Forbes' Jeff Bercovici said there was some validity to the perspective that Tinder is a game, not a dating app:
"...[that perspective] is consistent with several things Rad said to me about Tinder. People use it at the same rate whether they get matches or not. In smaller markets, once users have swiped through every possible match, many of them will delete their account and then sign up anew for the sheer fun of doing it all again."
It's obvious why Benchmark would want to invest in Tinder. If the rumored deal is in fact underway, it's not as clear why IAC might be willing to give up some of its equity in such a popular app. In April, Re/code reported that IAC owns more than 70 percent of Tinder. I heard around 60 percent, also unconfirmed.
Here's a condensed backstory: Tinder is under IAC's umbrella because it was launched as part of Hatch Labs, Dinesh Moorjani's digital sandbox for startups backed by both IAC and Xtreme Labs. Palihapitiya, founder of Social+Capital Partnership gained a stake in Tinder when he bought a majority stake in Xtreme Labs in 2012.
Besides Moorjani's sizable share, some ex-Hatch Labs folks stand to get a tiny fraction of equity in Tinder if an event occurs before October 15th, but it doesn't seem like the kind of payout that would delay a plum deal.

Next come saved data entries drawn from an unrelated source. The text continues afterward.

(** Whatever note a caller gives a backup, the command
    line [RunWith] builds carries at most one annotation argument, it annotates
    [name], and its value is not empty, at most [maxAnnotationLen] bytes, and
    without line breaks, tabs or other control characters; a note of white space
    only adds no argument at all. *)
Theorem backup_note_bounded stanza backupType (o : RunOpts) cmd :
  PgBackRest.Backup stanza confPath backupType (backupOpts o) = Ok cmd →
  (flag_values "annotation" cmd = [] ∧ sanitizeAnnotation (rn_Annotation o) = "") ∨
  ∃ note, flag_values "annotation" cmd = ["name=" +:+ note] ∧ note ≠ "" ∧
    String.length note ≤ maxAnnotationLen ∧ no_control note = true.
Proof.
  unfold PgBackRest.Backup, Backup_in. destruct (bool_decide (_ ∈ backupTypes)); [|done].
  intros Hcmd. apply (f_equal (value_or [])) in Hcmd. cbn [negb value_or] in Hcmd. subst cmd.
  unfold backupOpts. cbn [bo_Annotations bo_BackupStandby].
  assert (Hpre : ∀ l, flag_values "annotation"
      (base stanza confPath ++ ["--type=" +:+ backupType] ++ (if rn_Standby o then ["--backup-standby"] else []) ++ l)
      = flag_values "annotation" l) by (intros l; by destruct (rn_Standby o)).
  case_bool_decide as Hn.
  - right. exists (sanitizeAnnotation (rn_Annotation o)).
    split_and!; [|done|by apply sanitize_bounded..].
    rewrite Hpre, map_to_list_singleton, flag_values_app. cbn [fst snd fmap list_fmap].
    unfold annotation_args. change (sort_strings _) with ["name"]. cbn [fmap list_fmap].
    by rewrite lookup_singleton_eq.
  - left. split; [|by destruct (decide (sanitizeAnnotation (rn_Annotation o) = ""))]. by rewrite Hpre, map_to_list_empty.
Qed.

Lemma backup_note_bounded_witness :
  ∃ note, flag_values "annotation"
      ["pgbackrest"; "--config=/etc/pgbackrest/pgbackrest.conf"; "--stanza=db"; "--type=full";
       "--annotation=name=before migration"; "backup"] = ["name=" +:+ note] ∧
    note ≠ "" ∧ String.length note ≤ maxAnnotationLen ∧ no_control note = true.
Proof.
  destruct (backup_note_bounded "db" "full" (mkRunOpts (" before" +:+ nl +:+ "migration ") false)
    ["pgbackrest"; "--config=/etc/pgbackrest/pgbackrest.conf"; "--stanza=db"; "--type=full";
     "--annotation=name=before migration"; "backup"]) as [[E _]|H]; [vm_compute; reflexivity| |exact H].
  exfalso. revert E. vm_compute. discriminate.
Defined.

(** ** Replicas *)

Section replicas.
Context {R D : Type} {RT : ContainerRuntime R} {IS : InstanceStore D} {CT : catalog D}.
Context {ER : EventRecorder (R * D)}.
Context (json_Unmarshal : string → result (list rawStanza)) (events : bool).
Notation W := (R * D)%type.

(** The operations on the repository of an instance. *)
Definition repo_ops ctx instanceID backupType (o : RunOpts) label : list (M W (result unit)) :=
  [RunWith json_Unmarshal events ctx instanceID backupType o;
   DeleteBackup json_Unmarshal events ctx instanceID label;
   ExpireBackups json_Unmarshal ctx instanceID;
   VerifyBackups events ctx instanceID].

(** Backing up, deleting a backup, expiring and verifying are
    refused for a replica as invalid requests, whatever their arguments (an
    unknown backup type is refused before the instance is looked up, with a plain
    error), and the refusal runs no command, writes no catalog row and records no
    event: at most the instance has been looked up. *)
Theorem replicas_refused ctx instanceID backupType o label (s : W) inst d' :
  repo_Get ctx instanceID s.2 = (Ok inst, d') → inst_Role inst = RoleReplica →
  Forall (λ op : M W (result unit),
    ∃ e, (op s).1 = Err e ∧ ((op s).2 = s ∨ (op s).2 = (s.1, d')) ∧
         (Kind e = KindInvalid ∨ backupType ∉ backupTypes))
    (repo_ops ctx instanceID backupType o label).
Proof.
  intros Hget Hrole.
  assert (Hbind : ∀ k : Inst → M W (result unit),
    (inst <-? repo (repo_Get ctx instanceID) ;; k inst) s = k inst (s.1, d')).
  { intros k. unfold try, try_or, bind, repo, on_snd. by rewrite Hget. }
  assert (Hlift : ∀ (c : list string) (k : list string → M W (result unit)),
    (cmd <-? lift_r (Ok c) ;; k cmd) = k c) by done.
  unfold repo_ops, RunWith, DeleteBackup, ExpireBackups, VerifyBackups.
  repeat apply Forall_cons_2; [| | | |done].
  - unfold PgBackRest.Backup, Backup_in. destruct (decide (backupType ∈ backupTypes)) as [Ht|Ht].
    + rewrite (bool_decide_true _ Ht). cbn [negb]. rewrite Hlift, Hbind, bool_decide_true by done.
      eexists; split_and!; [reflexivity|by right|by left].
    + rewrite (bool_decide_false _ Ht). eexists. split_and!; [reflexivity|by left|by right].
  - case_bool_decide; [eexists; split_and!; [reflexivity|by left|by left]|]. rewrite Hbind, bool_decide_true by done.
    eexists; split_and!; [reflexivity|by right|by left].
  - rewrite Hbind, bool_decide_true by done.
    eexists; split_and!; [reflexivity|by right|by left].
  - rewrite Hbind, bool_decide_true by done.
    eexists; split_and!; [reflexivity|by right|by left].
Qed.
End replicas.

(** A replica whose row the meta database holds, and a recorder that keeps
    nothing. *)
Definition sample_replica : FakeWorld * (DBState * CatTable) :=
  (sample_world, ((@repo_SetRole _ sample_instances CallerCtx "id-1" RoleReplica sample_db).2, sample_catalog)).

Definition no_recorder {S} : EventRecorder S := {| event_Record _ _ := done_ok |}.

This past December, Yagan told Valleywag:
Match owns Tinder you can see that by the way we consolidate their financials. I mean if we didn't own Tinder—it's not like we just all of a sudden woke up one morning and said we should claim ownership of a company. We launched Tinder last year [...]
We consolidated it, we started it, we own it.
His comments were in response to a rumor I heard that VCs buzzing around Tinder decided they didn't have a chance. Since then, Yagan has been implicated in the sexual harassment lawsuit for ignoring the conduct of cofounder Justin Mateen and Yagan has had to publicly dispel the $5 billion valuation report that definitely didn't come from Camp IAC, which has to answer to public shareholders.
IAC's most recent SEC filing said revenue for The Match Group increased 8 percent in the past quarter to $214.3 million driven by a 7 percent increase in Dating revenue. None of that came from Tinder. Match is currently no. 10 among top-grossing apps in the Apple App Store and OkCupid is no. 28, even though Tinder ranks higher than them among free apps.
During IAC's last earnings call, Greg Blatt, the chairman of The Match Group, could not get away from question after question about the app, in particular how IAC planned to make money off of Tinder. He said the process would start late in the third quarter or early in the fourth. Blatt admitted that IAC made a misstep by focusing dating efforts on the mobile web, rather than mobile apps, "missing out on big customer acquisition opportunities."
So, why not let the Snapchat investors share the burden of turning Tinder into cash?